WHAT THE TASK ASKS
Using the listing below, set down each line from the line containing "accounted received c'." through the line containing "(** The window", both ends included, exactly and with nothing added.

START GIVEN INFORMATION

Lemma MinInt_value : MinInt = -9223372036854775808.
Proof. reflexivity. Qed.

Lemma two_63_value : 2 ^ 63 = 9223372036854775808.
Proof. reflexivity. Qed.


Lemma numbered_snoc (l : list seqChanInfo) (m : Z) :
  map CurSequence l = map Z.of_nat (seq 0 (length l)) ->
  map CurSequence (l ++ [mkSeqChanInfo (Z.of_nat (length l)) m])
  = map Z.of_nat (seq 0 (length (l ++ [mkSeqChanInfo (Z.of_nat (length l)) m]))).
Proof.
  intros Hl. rewrite map_app, length_app. simpl.
  rewrite Nat.add_1_r, seq_S, map_app, Hl. reflexivity.
Qed.

(** One enqueue: the request carries [curSeq] and [maxSeqs]; both counters
    go up by exactly one; nothing else changes. *)
Lemma dispatch_accounted (received : nat) (c c' : Coord) :
  accounted received c ->
  Z.of_nat (length (seqChan c)) < MaxInt ->
  Z.of_nat received <= MaxInt ->
  dispatch c = Some c' ->
  accounted received c'
  /\ seqChan c' = seqChan c ++ [mkSeqChanInfo (curSeq c) (maxSeqs c)]
  /\ curSeq c' = curSeq c + 1
  /\ activeDownloads c' = activeDownloads c + 1
  /\ maxSeqs c' = maxSeqs c
  /\ closed c' = closed c
  /\ dataToWrite c' = dataToWrite c
  /\ curFrag c' = curFrag c.
Proof.
  intros ((Hnum & Hcur) & Had) Hlen Hrecv. unfold dispatch.
  destruct (closed c) eqn:Hclosed; [discriminate|]. intros [= <-]. simpl.
  rewrite MaxInt_value in *.
  assert (Hc1 : int_add (curSeq c) 1 = curSeq c + 1).
  { apply int_add_exact. rewrite MaxInt_value, MinInt_value. lia. }
  assert (Ha1 : int_add (activeDownloads c) 1 = activeDownloads c + 1).
  { apply int_add_exact. rewrite MaxInt_value, MinInt_value. lia. }
  rewrite Hc1, Ha1. repeat split; auto.
  - simpl. rewrite Hcur. apply numbered_snoc. exact Hnum.
  - simpl. rewrite length_app. simpl. lia.
  - simpl. rewrite length_app. simpl. lia.
Qed.






(** ** The coordinator: the write phase leaves the dispatch state alone *)

Section CoordinatorFacts.
Context `{Collaborators}.

Lemma write_buffer_frame (dataType : string) (fragFiles : bool) (i i' : nat)
    (data : Fragment) (unread : list byte) (fs fs' : gmap string (list byte))
    (c c' : Coord) :
  write_buffer dataType fragFiles i data unread fs c = Some (i', fs', c') ->
  seqChan c' = seqChan c /\ curSeq c' = curSeq c
  /\ activeDownloads c' = activeDownloads c.
Proof.
  unfold write_buffer. cbv zeta.
  destruct (Buffer_Read unread zero_buffer) as [[[unread1 buf1] n] eof].
  destruct (File_Write (f c) (RemoveSidx buf1)) as [[file1 count] err].
  destruct err.
  { intros [= <- <- <-]. auto. }
  destruct (write_rest _ _ _ _ _) as [[[[file2 unread2] bytesWritten2] err2]|];
    [|discriminate].
  cbn [mbind option_bind]. destruct err2; intros [= <- <- <-]; auto.
Qed.

Lemma write_found_frame (dataType : string) (fragFiles : bool) (i i' : nat)
    (data : Fragment) (fs fs' : gmap string (list byte)) (c c' : Coord) :
  write_found dataType fragFiles i data fs c = Some (i', fs', c') ->
  seqChan c' = seqChan c /\ curSeq c' = curSeq c
  /\ activeDownloads c' = activeDownloads c.
Proof.
  unfold write_found. destruct fragFiles.
  - destruct (fs !! FileName data) as [readBytes|].
    + apply write_buffer_frame.
    + intros [= <- <- <-]. auto.
  - destruct (Data data) as [unread|]; [|discriminate].
    apply write_buffer_frame.
Qed.

Lemma write_loop_frame (dataType : string) (fragFiles : bool) (fuel : nat) :
  forall (i : nat) (fs fs' : gmap string (list byte)) (c c' : Coord),
    write_loop fuel dataType fragFiles i fs c = Some (fs', c') ->
    seqChan c' = seqChan c /\ curSeq c' = curSeq c
    /\ activeDownloads c' = activeDownloads c.
Proof.
  induction fuel as [|fuel IH]; intros i fs fs' c c'; simpl;
    destruct ((i <? length (dataToWrite c))%nat && (0 <? tries c));
    try discriminate; try (intros [= <- <-]; auto).
  destruct (dataToWrite c !! i) as [data|]; [|discriminate]. simpl.
  destruct (negb (Seq data =? curFrag c)).
  - apply IH.
  - destruct (write_found dataType fragFiles i data fs c) as [[[i1 fs1] c1]|] eqn:Hw;
      [|discriminate].
    simpl. intros Hl.
    destruct (write_found_frame _ _ _ _ _ _ _ _ _ Hw) as (H1 & H2 & H3).
    destruct (IH _ _ _ _ _ Hl) as (H4 & H5 & H6).
    repeat split; congruence.
Qed.












End CoordinatorFacts.

(** ** The fuel of the loops is enough *)

Lemma dispatch_open (received : nat) (c : Coord) :
  closed c = false ->
  accounted received c ->
  Z.of_nat (length (seqChan c)) < MaxInt ->
  Z.of_nat received <= MaxInt ->
  exists c', dispatch c = Some c' /\ closed c' = false
             /\ activeDownloads c' = activeDownloads c + 1 /\ accounted received c'.
Proof.
  intros Hopen Hacc Hlen Hrecv.
  assert (Hd : exists c', dispatch c = Some c').
  { unfold dispatch. rewrite Hopen. eauto. }
  destruct Hd as [c' Hd]. exists c'.
  destruct (dispatch_accounted received c c' Hacc Hlen Hrecv Hd)
    as (Hacc' & _ & _ & Ha & _ & Hcl & _).
  repeat split; try apply Hacc'; congruence.
Qed.

(** The window loop stops within [jobs - activeDownloads] passes. *)
Lemma dispatch_window_total (jobs : Z) (received : nat) (fuel : nat) :
  forall c,
    closed c = false ->
    accounted received c ->
    activeDownloads c <= jobs ->
    0 <= jobs ->
    Z.of_nat received + jobs < 2 ^ 63 ->
    jobs - activeDownloads c <= Z.of_nat fuel ->
    exists c', dispatch_window fuel jobs c = Some c'.
Proof.
  induction fuel as [|fuel IH]; intros c Hopen Hacc Hle Hpos Hroom Hfuel; simpl;
    destruct ((curSeq c <=? int_add (maxSeqs c) 1) && (activeDownloads c <? jobs))
      eqn:Hguard; eauto;
    apply andb_true_iff in Hguard as [_ Hg]; apply Z.ltb_lt in Hg; [lia|].
  rewrite two_63_value in Hroom.
  assert (Hlen : Z.of_nat (length (seqChan c)) < MaxInt).
  { destruct Hacc as (_ & Ha). rewrite MaxInt_value. lia. }
  assert (Hrecv : Z.of_nat received <= MaxInt) by (rewrite MaxInt_value; lia).
  destruct (dispatch_open received c Hopen Hacc Hlen Hrecv)
    as (c1 & Hd & Hopen1 & Ha1 & Hacc1).
  rewrite Hd. cbn [mbind option_bind].
  apply IH; auto; try lia; rewrite two_63_value; lia.
Qed.


(** The copy loop of the write phase stops before its buffer is used up. *)
Lemma write_rest_total (fuel : nat) :
  forall (file : File) (unread buf : list byte) (bytesWritten : Z),
    (0 < length buf)%nat ->
    (length unread < fuel)%nat ->
    exists r, write_rest fuel file unread buf bytesWritten = Some r.
Proof.
  induction fuel as [|fuel IH]; intros file unread buf bytesWritten Hbuf Hfuel; [lia|].
  cbn [write_rest]. unfold Buffer_Read.
  destruct unread as [|b unread].
  - replace (length buf =? 0)%nat with false by (symmetry; apply Nat.eqb_neq; lia).
    simpl. eauto.
  - set (n := Nat.min (length buf) (length (b :: unread))).
    destruct (File_Write file (take n (take n (b :: unread) ++ drop n buf)))
      as [[file1 k] err].
    destruct err; [eauto|].
    apply IH.
    + rewrite length_app, length_take, length_drop. lia.
    + rewrite length_drop. simpl in *. lia.
Qed.


Section StallFacts.
Context `{Collaborators}.



End StallFacts.



(** ** The write phase: what a fragment becomes in the output file *)

Lemma BufferSize_pos : (0 < BufferSize)%nat.
Proof.
  apply Nat.ltb_lt. vm_compute. reflexivity.
Qed.

Lemma zero_buffer_repeat : zero_buffer = repeat x00 BufferSize.
Proof. with_strategy transparent [zero_buffer] reflexivity. Qed.

Lemma zero_buffer_length : length zero_buffer = BufferSize.
Proof. rewrite zero_buffer_repeat. apply repeat_length. Qed.

Lemma drop_repeat_zero (n k : nat) : drop n (repeat x00 k) = repeat x00 (k - n).
Proof.
  revert k. induction n as [|n IH]; intros k.
  - rewrite Nat.sub_0_r. reflexivity.
  - destruct k as [|k]; simpl; [reflexivity|apply IH].
Qed.

(** A write at the end of a file without faults appends. *)
Lemma File_Write_appends (file : File) (b : list byte) :
  f_faults file = [] ->
  f_pos file = Z.of_nat (length (f_bytes file)) ->
  File_Write file b
  = (mkFile (f_bytes file ++ b) (Z.of_nat (length (f_bytes file ++ b))) [],
     Z.of_nat (length b), false).
Proof.
  intros Hfaults Hpos. unfold File_Write. rewrite Hfaults, Hpos, Nat2Z.id.
  cbn [tail]. f_equal. f_equal.
  rewrite firstn_all. unfold write_at.
  rewrite Nat.sub_diag. simpl repeat. rewrite app_nil_r, firstn_all.
  rewrite drop_ge by lia. rewrite app_nil_r, length_app.
  f_equal. lia.
Qed.

(** The first read of a fragment's buffer into the zero buffer. *)
Lemma Buffer_Read_first (payload : list byte) :
  exists n eof,
    Buffer_Read payload zero_buffer
    = (drop BufferSize payload,
       take BufferSize payload ++ repeat x00 (BufferSize - length payload), n, eof).
Proof.
  unfold Buffer_Read. destruct payload as [|b rest] eqn:Hp.
  - eexists. eexists. rewrite zero_buffer_repeat at 2. rewrite drop_nil, take_nil.
    simpl length. rewrite Nat.sub_0_r. reflexivity.
  - rewrite <- Hp. rewrite zero_buffer_length.
    assert (Hne : payload <> []) by (rewrite Hp; discriminate).
    destruct payload as [|b' rest']; [congruence|].
    eexists. eexists. f_equal. f_equal. f_equal.
    + destruct (Nat.le_ge_cases BufferSize (length (b' :: rest'))) as [Hle|Hle].
      * rewrite Nat.min_l by exact Hle. reflexivity.
      * rewrite Nat.min_r by exact Hle. rewrite !drop_ge by lia. reflexivity.
    + rewrite zero_buffer_repeat, drop_repeat_zero.
      destruct (Nat.le_ge_cases BufferSize (length (b' :: rest'))) as [Hle|Hle].
      * rewrite Nat.min_l by exact Hle.
        replace (BufferSize - length (b' :: rest'))%nat with 0%nat by lia.
        rewrite Nat.sub_diag. reflexivity.
      * rewrite Nat.min_r by exact Hle. rewrite !take_ge by lia. reflexivity.
Qed.

(** The copy loop on a file without faults appends what is left of the
    buffer, and reports no failure. *)
Lemma write_rest_appends (fuel : nat) :
  forall (file : File) (unread buf : list byte) (bytesWritten : Z),
    f_faults file = [] ->
    f_pos file = Z.of_nat (length (f_bytes file)) ->
    (0 < length buf)%nat ->
    (length unread < fuel)%nat ->
    exists bytesWritten',
      write_rest fuel file unread buf bytesWritten
      = Some (mkFile (f_bytes file ++ unread)
                     (Z.of_nat (length (f_bytes file ++ unread))) [],
              [], bytesWritten', false).
Proof.
  induction fuel as [|fuel IH]; intros file unread buf bytesWritten Hfaults Hpos Hbuf Hfuel;
    [lia|].
  cbn [write_rest]. unfold Buffer_Read.
  destruct unread as [|b unread].
  - replace (length buf =? 0)%nat with false by (symmetry; apply Nat.eqb_neq; lia).
    cbn [negb]. exists bytesWritten. rewrite app_nil_r, <- Hpos, <- Hfaults.
    destruct file. reflexivity.
  - set (n := Nat.min (length buf) (length (b :: unread))).
    assert (Hn : (0 < n <= length (b :: unread))%nat) by (subst n; simpl in *; lia).
    assert (Htake : take n (take n (b :: unread) ++ drop n buf) = take n (b :: unread)).
    { rewrite take_app_le by (rewrite length_take; lia).
      apply take_ge. rewrite length_take. lia. }
    rewrite Htake, (File_Write_appends file _ Hfaults Hpos).
    destruct (IH (mkFile (f_bytes file ++ take n (b :: unread))
                    (Z.of_nat (length (f_bytes file ++ take n (b :: unread)))) [])
                 (drop n (b :: unread)) (take n (b :: unread) ++ drop n buf)
                 (int_add bytesWritten (Z.of_nat (length (take n (b :: unread))))))
      as (bw & Hrest).
    + reflexivity.
    + reflexivity.
    + rewrite length_app, length_take. lia.
    + rewrite length_drop. simpl in *. lia.
    + exists bw. rewrite Hrest. cbn [f_bytes].
      rewrite <- app_assoc, take_drop. reflexivity.
Qed.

END GIVEN INFORMATION

EXERCISE OUTPUT
             /\ activeDownloads c' = activeDownloads c + 1 /\ accounted received c'.
Proof.
  intros Hopen Hacc Hlen Hrecv.
  assert (Hd : exists c', dispatch c = Some c').
  { unfold dispatch. rewrite Hopen. eauto. }
  destruct Hd as [c' Hd]. exists c'.
  destruct (dispatch_accounted received c c' Hacc Hlen Hrecv Hd)
    as (Hacc' & _ & _ & Ha & _ & Hcl & _).
  repeat split; try apply Hacc'; congruence.
Qed.

(** The window loop stops within [jobs - activeDownloads] passes. *)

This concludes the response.